▸ WORK ITEM: Everything from the line containing "set (m1 := queue_job _ _ _)." through the line containing "Hkeys1 & Hin1)." in the listing below should be copied exactly, and nothing more.

▸ RECORDS SHOWN:
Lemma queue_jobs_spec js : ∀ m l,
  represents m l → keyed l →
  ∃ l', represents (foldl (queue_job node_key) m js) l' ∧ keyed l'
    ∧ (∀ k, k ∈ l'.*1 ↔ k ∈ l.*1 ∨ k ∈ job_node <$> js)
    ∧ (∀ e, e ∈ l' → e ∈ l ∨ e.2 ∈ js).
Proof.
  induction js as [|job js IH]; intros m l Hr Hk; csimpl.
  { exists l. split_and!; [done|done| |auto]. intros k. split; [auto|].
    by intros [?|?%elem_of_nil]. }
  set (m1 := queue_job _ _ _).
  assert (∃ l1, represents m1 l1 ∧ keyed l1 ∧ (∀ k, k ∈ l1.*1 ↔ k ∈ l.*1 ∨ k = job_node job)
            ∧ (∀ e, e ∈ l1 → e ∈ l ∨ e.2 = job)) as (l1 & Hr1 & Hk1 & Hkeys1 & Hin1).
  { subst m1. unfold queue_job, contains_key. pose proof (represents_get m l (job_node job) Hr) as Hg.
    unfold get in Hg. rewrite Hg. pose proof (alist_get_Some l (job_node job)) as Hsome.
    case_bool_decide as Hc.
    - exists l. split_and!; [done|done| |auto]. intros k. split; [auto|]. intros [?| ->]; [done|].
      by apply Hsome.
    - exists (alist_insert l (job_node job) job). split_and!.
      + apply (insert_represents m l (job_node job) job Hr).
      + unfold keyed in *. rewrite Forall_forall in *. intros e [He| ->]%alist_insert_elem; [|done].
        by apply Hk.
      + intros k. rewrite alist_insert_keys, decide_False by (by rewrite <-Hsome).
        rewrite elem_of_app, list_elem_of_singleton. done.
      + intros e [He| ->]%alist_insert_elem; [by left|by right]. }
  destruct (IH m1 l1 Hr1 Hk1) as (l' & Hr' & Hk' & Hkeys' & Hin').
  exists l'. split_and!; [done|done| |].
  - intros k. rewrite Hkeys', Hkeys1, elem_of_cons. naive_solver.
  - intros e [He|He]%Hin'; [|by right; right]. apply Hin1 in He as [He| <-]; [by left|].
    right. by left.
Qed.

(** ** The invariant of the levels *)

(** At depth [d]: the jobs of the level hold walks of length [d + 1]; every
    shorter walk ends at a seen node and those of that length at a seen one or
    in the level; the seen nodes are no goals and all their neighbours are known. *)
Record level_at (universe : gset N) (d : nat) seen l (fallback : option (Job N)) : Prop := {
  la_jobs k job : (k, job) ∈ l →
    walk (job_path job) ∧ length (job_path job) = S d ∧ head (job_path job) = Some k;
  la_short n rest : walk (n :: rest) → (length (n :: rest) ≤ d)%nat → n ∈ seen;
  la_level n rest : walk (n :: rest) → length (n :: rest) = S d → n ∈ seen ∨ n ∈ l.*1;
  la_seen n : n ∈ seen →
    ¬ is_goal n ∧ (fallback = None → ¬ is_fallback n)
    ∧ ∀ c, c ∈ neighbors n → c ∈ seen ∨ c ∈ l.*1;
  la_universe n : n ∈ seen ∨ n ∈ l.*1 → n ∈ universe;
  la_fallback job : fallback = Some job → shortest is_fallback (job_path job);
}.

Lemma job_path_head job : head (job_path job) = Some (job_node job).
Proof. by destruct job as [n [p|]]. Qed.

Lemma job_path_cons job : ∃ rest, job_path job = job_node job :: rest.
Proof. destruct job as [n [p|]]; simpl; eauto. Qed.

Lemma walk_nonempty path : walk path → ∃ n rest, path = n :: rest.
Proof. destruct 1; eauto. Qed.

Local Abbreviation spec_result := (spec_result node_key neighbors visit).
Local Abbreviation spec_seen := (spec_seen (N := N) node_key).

▸ EXERCISE ANSWER:
  set (m1 := queue_job _ _ _).
  assert (∃ l1, represents m1 l1 ∧ keyed l1 ∧ (∀ k, k ∈ l1.*1 ↔ k ∈ l.*1 ∨ k = job_node job)
            ∧ (∀ e, e ∈ l1 → e ∈ l ∨ e.2 = job)) as (l1 & Hr1 & Hk1 & Hkeys1 & Hin1).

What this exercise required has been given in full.